South Armagh was a UK Parliament constituency in Ireland which returned one Member of Parliament from 1885 to 1922, using the first past the post electoral system.

Boundaries and boundary changes
This constituency comprised the southern part of County Armagh.

From 1885 to 1918 the constituency was bounded to the north and north-west by Mid Armagh, to the south-west by South Monaghan, to the south by North Louth, to the south-east by the Borough of Newry and to the east by South Down. In 1918, that part of the constituency in the urban district of Newry was added to the South Down constituency. Between 1918 and 1922 the neighbouring seats were the same except that Louth was an undivided county constituency and Newry had been absorbed into South Down.
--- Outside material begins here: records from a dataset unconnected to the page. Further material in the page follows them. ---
(* ===== verification/Logs.v ===== *)
(** * Collecting the logs of a cluster

    src/pkg/cluster/internal/logs/logs.go, src/pkg/cluster/internal/providers/common/logs.go,
    CollectLogs of the docker and podman providers and of src/pkg/cluster/provider.go, and
    src/pkg/cmd/kind/export/logs: a file system, the archive of a directory of a node that is
    unpacked into it, and the commands whose outputs are written to files.  Unpacking follows
    the symbolic links that the host has ([Links]); the collection is made in a file system
    without links.  Shown: what is unpacked stays in its directory when no name and no link
    leads out of it, turns no directory into a file, writes only the files of the archive, and
    has the contents of the archive over what was there; and after a collection that succeeds
    every file has the output of its command. *)

From S2P Require Import DockerProvider PodmanProvider.
From S2P Require Import Prelude State Concurrent GoStr Exec Errors KindConfig Nodes Docker Network Create NodeProvider Runtime Images Api.
Local Open Scope Z_scope.
Local Open Scope go_scope.
Local Open Scope stdpp_scope.

(** ** Paths *)

(** A clean path: whether it is absolute, and its elements. *)
Abbreviation path := (bool * list string)%type.
Definition elems (s : string) : list string := List.filter (λ e, (e <>s "") && (e <>s ".")) (Split s "/").
(** [filepath.Clean], element by element: what is above the root is the root. *)
Definition push (rooted : bool) (l : list string) (e : string) : list string :=
  if e =s ".." then
    match last l with
    | None => if rooted then l else l ++ [e]
    | Some ".." => l ++ [e]
    | Some _ => removelast l
    end
  else l ++ [e].
Definition Clean (s : string) : path :=
  let rooted := HasPrefix s "/" in (rooted, fold_left (push rooted) (elems s) []).
(** [filepath.Join] of a clean path and a name. *)
Definition path_join (p : path) (rel : string) : path := (p.1, fold_left (push p.1) (elems rel) p.2).
Definition show (p : path) : string :=
  let l := Join p.2 "/" in if p.1 then "/" +:+ l else match p.2 with [] => "." | _ => l end.
Definition parent (p : path) : path := (p.1, removelast p.2).

Example clean_paths :
  map (λ s, show (Clean s)) ["/a/./b//../c/"; "a/../.."; "/../x"; ""; "./"] = ["/a/c"; ".."; "/x"; "."; "."].
Proof. vm_compute. reflexivity. Qed.

(** ** Files *)

(** The root and the working directory are there without being in the map. *)
Inductive file := Dir | File (content : string).
#[global] Instance file_eq_dec : EqDecision file.
Proof. solve_decision. Defined.
#[global] Instance path_eq_dec : EqDecision path := prod_eq_dec.
#[global] Instance path_countable : Countable path := prod_countable.
Abbreviation fs := (@gmap path path_eq_dec path_countable file).

(** Where a path leads through the symbolic links of the host; nothing here makes or removes
    a link. *)
Class Links := { follow : path → path }.
Definition stat (f : fs) (p : path) : option file := match p.2 with [] => Some Dir | _ => f !! p end.
Definition is_dir (f : fs) (p : path) : bool := bool_decide (stat f p = Some Dir).

Section files.
Context `{!Links}.
Fixpoint mkdirs (rooted : bool) (done todo : list string) : st fs unit :=
  match todo with
  | [] => mret tt
  | e :: todo =>
      let p := (rooted, done ++ [e]) in
      there ← get (λ f, stat f (follow p));
      match there with
      | Some Dir => mkdirs rooted (done ++ [e]) todo
      | Some (File _) => pure (Err ("mkdir " +:+ show p +:+ ": not a directory"))
      | None =>
          (** a link that leads nowhere *)
          if bool_decide (follow p = ((follow (rooted, done)).1, (follow (rooted, done)).2 ++ [e])) then
            modify (λ f : fs, <[follow p := Dir]> f) ;; mkdirs rooted (done ++ [e]) todo
          else pure (Err ("mkdir " +:+ show p +:+ ": file exists"))
      end
  end.
Definition MkdirAll (p : path) : st fs unit := mkdirs p.1 [] p.2.

(** [os.OpenFile] with [O_CREATE], and then a write from the start of the file. *)
Definition open_then (p : path) (write : string → string) : st fs unit :=
  there ← get (λ f, stat f (follow p));
  match there with
  | Some Dir => pure (Err ("open " +:+ show p +:+ ": is a directory"))
  | Some (File old) => modify (λ f : fs, <[follow p := File (write old)]> f)
  | None =>
      ok ← get (λ f, is_dir f (parent (follow p)));
      if (ok : bool) then modify (λ f : fs, <[follow p := File (write "")]> f)
      else pure (Err ("open " +:+ show p +:+ ": no such file or directory"))
  end.
End files.
(** Without links. *)
#[export] Instance no_links : Links := {| follow p := p |}.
1885–1918: The barony of Orior Upper, and those parts of the baronies of Fews Lower, Fews Upper and Orior Lower not contained within the constituency of Mid Armagh.

1918–1922: That part of the existing South Armagh constituency comprised in the administrative county of Armagh.

Prior to the 1885 United Kingdom general election and from the dissolution of Parliament in 1922 the area was part of the Armagh constituency.

Politics
The constituency was a predominantly Nationalist area. In 1918 the Nationalists heavily defeated Sinn Féin.

The First Dáil
Sinn Féin contested the general election of 1918 on the platform that instead of taking up any seats they won in the United Kingdom Parliament, they would establish a revolutionary assembly in Dublin. In republican theory every MP elected in Ireland was a potential Deputy to this assembly. In practice only the Sinn Féin members accepted the offer.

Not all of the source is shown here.